Federal environment minister Greg Hunt and federal member for Mayo Jamie Briggs made the announcement on Monday – conditional of a re-elected Coalition government.
Natural Resources Management Board presiding member Richard Trethewey was delighted with the announcement the federal government was joining forces with the KI community.
“We think it’s quite a big task and it’s going to need a big community commitment, too,” he said.
“I think the government has recognised the passion with which the community feels about the cause, as well as the urgency of the feral cat situation on the island.”
Mr Trethewey said feral cats were a major threat to the island’s agricultural industry, as well as natural habitat, with the introduced species carrying diseases detrimental to sheep.
Feral cats on Kangaroo Island are known carriers of the diseases sarcosporidiosis and toxoplasmosis, the latter of which can cause stillbirths among sheep.
“There’s every reason Kangaroo Island should be one the first islands trialled,” Mr Trethewey said.
“We have a council that has led the way on domestic cats and now it’s a great opportunity to work as a community and show what we can do.”
Kangaroo Island was listed along with Bruny Island, French Island, Dirk Hartog Island and Christmas Island on the government’s list of five priority islands aiming to become feral free, with Kangaroo Island by far the largest and most populated of the group.
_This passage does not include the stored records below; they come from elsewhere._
(* ===== verification/Policy.v ===== *)
(** * Policy: the agent's permission tiers (internal/policy/mode.go)

    A [Mode] is fixed at startup; [Allows] is the one question every guarded
    route asks of it. *)
From S2P Require Import Prelude.

(** [type Mode int]: any integer is a value of the type. *)
Abbreviation Mode := Z (only parsing).
Definition ModeReadOnly : Mode := 0.
Definition ModeDefault : Mode := 1.
Definition ModeFull : Mode := 2.

(** [type Operation string] *)
Abbreviation Operation := string (only parsing).
Definition OpRead : Operation := "read".
Definition OpLogs : Operation := "logs".
Definition OpStart : Operation := "start".
Definition OpRestart : Operation := "restart".
Definition OpStop : Operation := "stop".
Definition OpKill : Operation := "kill".
Definition OpDelete : Operation := "delete".

Definition nameReadOnly : string := "read-only".
Definition nameDefault : string := "default".
Definition nameFull : string := "full".

Definition minMode : gmap string Mode :=
  list_to_map
    [(OpRead, ModeReadOnly);
     (OpLogs, ModeReadOnly);
     (OpStart, ModeDefault);
     (OpRestart, ModeDefault);
     (OpStop, ModeDefault);
     (OpKill, ModeFull);
     (OpDelete, ModeFull)].

(** [func (m Mode) Allows(op Operation) bool] *)
Definition Allows (m : Mode) (op : Operation) : bool :=
  match minMode !! op with
  | Some mn => mn <=? m
  | None => false
  end.

(** [func (m Mode) String() string] *)
Definition Mode_String (m : Mode) : string :=
  if m =? ModeReadOnly then nameReadOnly
  else if m =? ModeDefault then nameDefault
  else if m =? ModeFull then nameFull
  else "unknown(" +:+ pretty m +:+ ")".

(** [func ParseMode(s string) (Mode, error)]: both results are returned, and
    the caller in internal/config uses the mode whatever the error. *)
Definition ParseMode (s : string) : Mode * option error :=
  if bool_decide (s = "") then (ModeDefault, None)
  else if bool_decide (s = nameReadOnly) then (ModeReadOnly, None)
  else if bool_decide (s = nameDefault) then (ModeDefault, None)
  else if bool_decide (s = nameFull) then (ModeFull, None)
  else (ModeDefault,
        Some (Leaf (s +:+ " is not a valid policy mode (want one of: "
                    +:+ join ", " [nameReadOnly; nameDefault; nameFull] +:+ ")"))).

(** ** Properties *)

(** The operations of each tier, as README.md tabulates them. *)
Definition tier_ops (m : Mode) : list Operation :=
  if m <? 0 then []
  else if m =? 0 then [OpRead; OpLogs]
  else if m =? 1 then [OpRead; OpLogs; OpStart; OpRestart; OpStop]
  else [OpRead; OpLogs; OpStart; OpRestart; OpStop; OpKill; OpDelete].

Lemma minMode_lookup op :
  minMode !! op =
    (if bool_decide (op = OpRead) then Some 0 else if bool_decide (op = OpLogs) then Some 0
     else if bool_decide (op = OpStart) then Some 1 else if bool_decide (op = OpRestart) then Some 1
     else if bool_decide (op = OpStop) then Some 1 else if bool_decide (op = OpKill) then Some 2
     else if bool_decide (op = OpDelete) then Some 2 else None).
Proof.
  unfold minMode. cbn [list_to_map foldr fst snd]. rewrite !lookup_insert, lookup_empty.
  repeat (case_decide; case_bool_decide; simplify_eq; try done).
Qed.

Lemma Allows_monotone (m m' : Mode) (op : Operation) :
  m <= m' → Allows m op = true → Allows m' op = true.
Proof. unfold Allows. destruct (minMode !! op); [lia | done]. Qed.

(** An operation is permitted exactly when it is in the mode's row of the
    table (so an operation nobody registered is denied by every mode), and a
    higher tier permits whatever a lower one does. *)
Theorem Allows_table (m : Mode) (op : Operation) :
  (Allows m op = true ↔ op ∈ tier_ops m) ∧
  ∀ m', m <= m' → Allows m op = true → Allows m' op = true.
Proof.
  split; [|intros m'; apply Allows_monotone].
  unfold Allows, tier_ops. rewrite minMode_lookup.
  repeat case_bool_decide; subst;
    (destruct (Z.ltb_spec m 0); [|destruct (Z.eqb_spec m 0); [|destruct (Z.eqb_spec m 1)]]);
    rewrite ?Z.leb_le, ?elem_of_cons, ?elem_of_nil;
    (split; [intros ?; try discriminate; try lia; try naive_solver
            |intros ?; repeat match goal with H : _ ∨ _ |- _ => destruct H end;
             try done; try lia; exfalso; simplify_eq]).
Qed.

(** Parsing the name of a tier gives that tier back without an error, a name
    outside the three (and the empty string, which is the default tier) is an
    error, and whatever happens the mode returned is a tier no wider than the
    one asked for or the default. *)
Theorem ParseMode_String (s : string) :
  (∀ m, 0 <= m <= 2 → ParseMode (Mode_String m) = (m, None)) ∧
  ((ParseMode s).2 = None ↔ s ∈ ["" ; nameReadOnly; nameDefault; nameFull]) ∧
  ((ParseMode s).1 = ModeFull → s = nameFull).
Proof.
  split.
  - intros m Hm. assert (m = 0 ∨ m = 1 ∨ m = 2) as [->|[->| ->]] by lia; reflexivity.
  - unfold ParseMode. repeat case_bool_decide; subst; simpl;
      (split; [split; [intros; set_solver|done]|done]) || split; try done;
      split; [done|set_solver].
Qed.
“This will include a trial of control techniques including detector dogs and ‘grooming’ traps, which use sensors to detect feral cats and spray a toxic gel onto their fur. The humane culling of feral cats will give threatened species such as the Kangaroo Island dunnart space to recover,” Mr Hunt said.
“Each of these spectacular ‘island arks’ is home to nationally-threatened species, many of which are falling prey to feral cats. They are also home to communities that are passionate about their wildlife and willing to champion the cause of native species.
“Feral cats have directly contributed to the extinction of more than 20 mammals since first arriving in Australia, and they continue to wreak havoc. They pose a threat to around a third of our threatened mammals, reptiles, frogs and birds. We need new tools, approaches and partnerships to limit their impact.”